_WHAT NEEDS TO BE DONE:_
Look through the data below for the string "JobConsumed", and copy every line where it turns up.
>>>
(* ===== verification/ReviewApi.v ===== *)
(** * From a photo to stock: httpapi/ingest.go, consume.go, cutouts.go, jobs.go,
      reanalyze.go, and the services behind them (ingest/service.go, consume/service.go,
      ingest/backgrounds.go)

    A photo is saved and a job made of it; what the model saw waits as the job's
    proposal; a person decides every row of it; and what they accepted becomes stock,
    with pictures cut from the photo, or is taken from stock.  The model's answers, the
    codecs and the bytes of a proposal are a [Review]. *)

From Stdlib Require Import Ascii String Strings.Byte.
From S2P Require Import Prelude Text Encoding Uploads Gamification Images Crop Expiry Db Products Batches Ledger Jobs Consumption Ingestion Json RateLimit Net Http Forms Pictures BarcodeApi JobRunner.

#[local] Open Scope string_scope.
#[local] Open Scope list_scope.
#[local] Open Scope Z_scope.

Definition maxIngestRows : Z := 500.
Definition maxIngestQuantity : Z := 100000.
Definition maxProductName : Z := 255.
Definition maxLocationDepth : Z := 16.
Definition maxConsumeRows : Z := 500.
Definition maxConsumeDecrementsPerRow : Z := 50.
Definition maxConsumeQuantity : Z := 100000.

Inductive VisionErr := ErrModelNotFound | ErrVision.

Class Review `{Gallery} := {
  review_pixels :: Pixels pixel_color;
  (** the upload area of photos, and the directories of cutouts, when there are any *)
  photos_dir : option Dir;
  cutouts_root : option (list string);
  (** whether background removal is wired, the model configured for it, and whether
      the provider offers it *)
  backgrounds : bool;
  image_model : string;
  offers : World -> string -> bool;
  (** the model photos are analysed with, and whether it is available *)
  analysis_model : World -> string * bool;
  Segment : World -> list byte -> Format -> VisionErr + Box * list byte;
  (** the claim of the process's runner, unless it is shut down *)
  runner_lease : World -> option JobLease;
  (** the column payload, of which [Payload] keeps what the store reads *)
  payload_json : Payload -> Json;
  ParseFloat : string -> option float64;
  form_value : Request -> string -> string;
}.

Definition kind_text (k : JobKind) : string :=
  match k with
  | JobShelfIngestion => "shelf_ingestion" | JobProductPhoto => "product_photo"
  | JobShoppingListPhoto => "shopping_list_photo" | JobConsumptionPhoto => "consumption_photo"
  end.
Definition status_text (s : JobStatus) : string :=
  match s with JobPending => "pending" | JobDone => "done" | JobFailed => "failed" | JobConsumed => "consumed" end.
Definition status_named (s : string) : option JobStatus :=
  List.find (fun st => String.eqb (status_text st) s) [JobPending; JobDone; JobFailed; JobConsumed].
<<<
_RESPONSE BELOW:_
  match s with JobPending => "pending" | JobDone => "done" | JobFailed => "failed" | JobConsumed => "consumed" end.
  List.find (fun st => String.eqb (status_text st) s) [JobPending; JobDone; JobFailed; JobConsumed].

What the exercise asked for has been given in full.